== Segment start ==

(** * API-key authentication and sliding-window rate limiting (auth.py)

    A shallow embedding of [auth.py]: the three module-level dictionaries
    [DEMO_KEYS], [API_KEYS] and [REQUEST_COUNTS] become one explicit state
    record that every function threads through; Python dictionaries are
    finite maps, [HTTPException] is an error value, and the two sources of
    non-determinism ([secrets.token_urlsafe] and the clocks) are inputs of
    the functions that read them. *)

From Stdlib Require Import ZArith QArith Lqa Lia List.
From stdpp Require Import gmap strings list fin_maps.

Local Open Scope Z_scope.

(** ** Python values and dictionaries *)

(** The values that occur in a key record: strings, integers and [None]. *)
Inductive value : Type :=
  | VStr (s : string)
  | VInt (n : Z)
  | VNone.

#[global] Instance value_eq_dec : EqDecision value.
Proof. solve_decision. Defined.

(** A key record is a [dict] with string keys. *)
Abbreviation dict := (gmap string value).

(** ** The module state *)

Record state : Type := mkState {
  DEMO_KEYS : gmap string dict;
  API_KEYS : gmap string dict;
  REQUEST_COUNTS : gmap string (list Q)
}.

(** [DEMO_KEYS] as the module body builds it.  Each entry evaluates
    [datetime.utcnow().isoformat()] on its own, so import reads the clock
    twice. *)
Definition demo_free_record (created : string) : dict :=
  {[ "name" := VStr "Demo Free User"; "tier" := VStr "free";
     "rate_limit" := VInt 10; "created" := VStr created ]}.

Definition demo_pro_record (created : string) : dict :=
  {[ "name" := VStr "Demo Pro User"; "tier" := VStr "pro";
     "rate_limit" := VInt 100; "created" := VStr created ]}.

Definition demo_free_secret : string := "demo-free-key-2026".
Definition demo_pro_secret : string := "demo-pro-key-2026".

(** The state right after [import auth]. *)
Definition initial_state (created_free created_pro : string) : state :=
  {| DEMO_KEYS := {[ demo_free_secret := demo_free_record created_free;
                     demo_pro_secret := demo_pro_record created_pro ]};
     API_KEYS := ∅;
     REQUEST_COUNTS := ∅ |}.

(** ** Key issuance and lookup *)

(** [generate_api_key]: [token] is the value of [secrets.token_urlsafe(32)]. *)
Definition generate_api_key (token : string) : string := "ngcm_" +:+ token.

(** The local table of [create_api_key]. *)
Definition rate_limits : gmap string Z :=
  {[ "free" := 10; "starter" := 60; "pro" := 300; "enterprise" := 1000 ]}.

(** [rate_limits.get(tier, 10)] *)
Definition rate_limit_of (tier : string) : Z := default 10 (rate_limits !! tier).

(** The [key_data] literal of [create_api_key]; [created] is
    [datetime.utcnow().isoformat()]. *)
Definition key_data (name tier created : string) : dict :=
  {[ "name" := VStr name; "tier" := VStr tier;
     "rate_limit" := VInt (rate_limit_of tier); "created" := VStr created;
     "requests_today" := VInt 0; "last_request" := VNone ]}.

== Segment end ==

• _What to work on_
With the first line being the one containing "(** ** The module state *)" and the last line the one containing "Definition demo_free_secret : string", transcribe exactly the lines above that fall in that range.

• _Solution_
(** ** The module state *)

Record state : Type := mkState {
  DEMO_KEYS : gmap string dict;
  API_KEYS : gmap string dict;
  REQUEST_COUNTS : gmap string (list Q)
}.

(** [DEMO_KEYS] as the module body builds it.  Each entry evaluates
    [datetime.utcnow().isoformat()] on its own, so import reads the clock
    twice. *)
Definition demo_free_record (created : string) : dict :=
  {[ "name" := VStr "Demo Free User"; "tier" := VStr "free";
     "rate_limit" := VInt 10; "created" := VStr created ]}.

Definition demo_pro_record (created : string) : dict :=
  {[ "name" := VStr "Demo Pro User"; "tier" := VStr "pro";
     "rate_limit" := VInt 100; "created" := VStr created ]}.

Definition demo_free_secret : string := "demo-free-key-2026".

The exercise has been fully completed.